> **TASK REQUIREMENTS**
In the listing below, find the line with "rewrite <- HT." and the line with "transitivity (x *". Repeat those two lines and all lines between them exactly.
___ PROVIDED RECORDS ___
(* ===== verification/Group.v ===== *)
(** * The groups of the curve and of its twist

    The curves y^2 = x^3 - 3x + b over GF(p) of [ptwist168.c]: the group law
    of [Curve] at a = -3, and multiples of points.  Two values of b matter, the
    main curve's and the twist's (its negative); a curve with b^2 <> 4 has no
    singular point, and the laws hold on it. *)
From S2P Require Import Prelude Felem FelemPow Prime168 Curve Fp.
From Stdlib Require Import ZArith Lia Field Zmod.
Open Scope Z_scope.

Add Field Fp_field_inst : Fp_field.

Definition gpoint : Type := @point Fp.

Lemma Feqb_eq (x y : Fp) : Zmod.eqb x y = true <-> x = y.
Proof. apply Zmod.eqb_eq. Qed.

Lemma Feqb_neq (x y : Fp) : Zmod.eqb x y = false <-> x <> y.
Proof. apply (feqb_neq _ Feqb_eq). Qed.

Lemma fz_0 : fz 0 = Zmod.zero.
Proof. reflexivity. Qed.

Lemma fz_1 : fz 1 = Zmod.one.
Proof. reflexivity. Qed.

(** Small scalars of the source in the field. *)
Lemma fz_succ n : fz (Z.succ n) = (Zmod.one + fz n)%Fp.
Proof. rewrite <- fz_1, <- fz_add. f_equal. lia. Qed.

Ltac fz_small :=
  repeat match goal with
  | |- context [fz (Z.pos ?q)] =>
      lazymatch q with
      | xH => rewrite fz_1
      | _ => let n := eval vm_compute in (Z.pred (Z.pos q)) in
             replace (fz (Z.pos q)) with (Zmod.one + fz n)%Fp by (symmetry; exact (fz_succ n))
      end
  end.

Lemma fz_neq_0 n : 0 < n < p168 -> fz n <> Zmod.zero.
Proof. intros H E. apply fz_0_iff in E. rewrite Z.mod_small in E; lia. Qed.

Lemma Fp_two : (Zmod.one + Zmod.one <> Zmod.zero :> Fp)%Fp.
Proof.
  replace (Zmod.one + Zmod.one)%Fp with (fz 2) by (fz_small; reflexivity).
  apply fz_neq_0. split; reflexivity.
Qed.

Lemma Fp_one : (Zmod.one <> Zmod.zero :> Fp)%Fp.
Proof. rewrite <- fz_1. apply fz_neq_0. split; reflexivity. Qed.

Definition curve_a : Fp := (- (Zmod.one + (Zmod.one + Zmod.one)))%Fp.

Definition onc (b : Fp) : gpoint -> Prop := on_curve Zmod.add Zmod.mul curve_a b.

Definition gneg : gpoint -> gpoint := neg Zmod.opp.

Definition gadd : gpoint -> gpoint -> gpoint :=
  padd Zmod.zero Zmod.one Zmod.add Zmod.mul Zmod.sub Zmod.mdiv Zmod.eqb curve_a.

(** [n] times a point. *)
Definition gmul : N -> gpoint -> gpoint :=
  smul Zmod.zero Zmod.one Zmod.add Zmod.mul Zmod.sub Zmod.mdiv Zmod.eqb curve_a.

(** The point of Jacobian coordinates. *)
Definition jac : Fp -> Fp -> Fp -> gpoint := to_affine Zmod.zero Zmod.mul Zmod.mdiv Zmod.eqb.

(** The x-coordinate, the only output of the protocol's key agreement. *)
Definition xcoord (P : gpoint) : option Fp :=
  match P with Inf => None | Aff x _ => Some x end.

Class Nonsingular (b : Fp) : Prop := nonsingular : (b * b <> fz 4)%Fp.

Lemma nonsingular_tangent b {Hb : Nonsingular b} x :
  onc b (Aff x Zmod.zero) ->
  ((Zmod.one + (Zmod.one + Zmod.one)) * x * x + curve_a <> Zmod.zero)%Fp.
Proof.
  unfold onc, curve_a; cbn [on_curve]. intros HC HT. apply Hb.
  assert (x * x = Zmod.one)%Fp as Hx.
  { apply (cancel_l _ _ _ _ _ _ _ _ Fp_field _ Feqb_eq (fz 3)); [apply fz_neq_0; split; reflexivity |].
    apply (sub_0_eq _ _ _ _ _ _ _ _ Fp_field). rewrite <- HT. fz_small. ring. }
  assert (b = (Zmod.one + Zmod.one) * x)%Fp as ->.
  { apply (sub_0_eq _ _ _ _ _ _ _ _ Fp_field).
    transitivity (x * x * x + - (Zmod.one + (Zmod.one + Zmod.one)) * x + b
                  - x * (x * x - Zmod.one))%Fp; [ring |].
    rewrite <- HC, Hx. ring. }
  transitivity ((Zmod.one + Zmod.one) * (Zmod.one + Zmod.one) * (x * x))%Fp; [ring |].
  rewrite Hx. fz_small. ring.
Qed.

Section Laws.
Context (b : Fp).

Lemma gadd_onc P Q : onc b P -> onc b Q -> onc b (gadd P Q).
Proof. apply (padd_on_curve _ _ _ _ _ _ _ _ Fp_field _ Feqb_eq Fp_two). Qed.

Lemma gmul_onc n P : onc b P -> onc b (gmul n P).
Proof. apply (smul_on_curve _ _ _ _ _ _ _ _ Fp_field _ Feqb_eq Fp_two). Qed.

Lemma gadd_comm P Q : onc b P -> onc b Q -> gadd P Q = gadd Q P.
Proof. apply (padd_comm _ _ _ _ _ _ _ _ Fp_field _ Feqb_eq Fp_two). Qed.

Lemma gneg_onc P : onc b P -> onc b (gneg P).
Proof. apply (neg_on_curve _ _ _ _ _ _ _ _ Fp_field). Qed.

Lemma gmul_neg n P : onc b P -> gmul n (gneg P) = gneg (gmul n P).
Proof. apply (smul_neg _ _ _ _ _ _ _ _ Fp_field _ Feqb_eq Fp_two). Qed.

Context {Hb : Nonsingular b}.

Lemma gadd_assoc P Q R :
  onc b P -> onc b Q -> onc b R -> gadd (gadd P Q) R = gadd P (gadd Q R).
Proof.
  apply (padd_assoc _ _ _ _ _ _ _ _ Fp_field _ Feqb_eq Fp_two _ b (nonsingular_tangent b)).
Qed.

Lemma gmul_add m n P : onc b P -> gmul (m + n) P = gadd (gmul m P) (gmul n P).
Proof.
  apply (smul_add _ _ _ _ _ _ _ _ Fp_field _ Feqb_eq Fp_two _ b (nonsingular_tangent b)).
Qed.

Lemma gmul_mul m n P : onc b P -> gmul (m * n) P = gmul m (gmul n P).
Proof.
  apply (smul_mul _ _ _ _ _ _ _ _ Fp_field _ Feqb_eq Fp_two _ b (nonsingular_tangent b)).
Qed.

Lemma gmul_comm m n P : onc b P -> gmul m (gmul n P) = gmul n (gmul m P).
Proof.
  apply (smul_comm _ _ _ _ _ _ _ _ Fp_field _ Feqb_eq Fp_two _ b (nonsingular_tangent b)).
Qed.

Lemma gmul_double n P : onc b P -> gmul (2 * n) P = gadd (gmul n P) (gmul n P).
Proof. intros H. replace (2 * n)%N with (n + n)%N by lia. now apply gmul_add. Qed.
End Laws.

Lemma gmul_1 P : gmul 1 P = P.
Proof. apply smul_1. Qed.

Lemma gmul_succ n P : gmul (N.succ n) P = gadd P (gmul n P).
Proof. apply smul_succ. Qed.

Lemma gmul_0 P : gmul 0 P = Inf.
Proof. reflexivity. Qed.

Lemma gadd_0_r P : gadd P Inf = P.
Proof. apply padd_0_r. Qed.

Lemma gadd_0_l P : gadd Inf P = P.
Proof. reflexivity. Qed.

(** Points with the same x-coordinate have multiples with the same x-coordinate. *)
Lemma same_xcoord b P Q :
  onc b P -> onc b Q -> xcoord P = xcoord Q -> P = Q \/ P = gneg Q.
Proof.
  destruct P as [| x y], Q as [| x' y']; cbn [xcoord]; try discriminate; [now left |].
  intros HP HQ [= <-].
  destruct (same_x _ _ _ _ _ _ _ _ Fp_field _ Feqb_eq curve_a b x y y' HP HQ) as [-> | E].
  - now left.
  - right. unfold gneg. cbn [neg]. f_equal.
    replace y with (y + y' - y')%Fp by ring. rewrite E. ring.
Qed.

Lemma gmul_xcoord b n P Q :
  onc b P -> onc b Q -> xcoord P = xcoord Q -> xcoord (gmul n P) = xcoord (gmul n Q).
Proof.
  intros HP HQ H. destruct (same_xcoord b P Q HP HQ H) as [-> | ->]; [reflexivity |].
  rewrite (gmul_neg b) by exact HQ. now destruct (gmul n Q).
Qed.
___
> **TASK ANSWER**
    apply (sub_0_eq _ _ _ _ _ _ _ _ Fp_field). rewrite <- HT. fz_small. ring. }
  assert (b = (Zmod.one + Zmod.one) * x)%Fp as ->.
  { apply (sub_0_eq _ _ _ _ _ _ _ _ Fp_field).
    transitivity (x * x * x + - (Zmod.one + (Zmod.one + Zmod.one)) * x + b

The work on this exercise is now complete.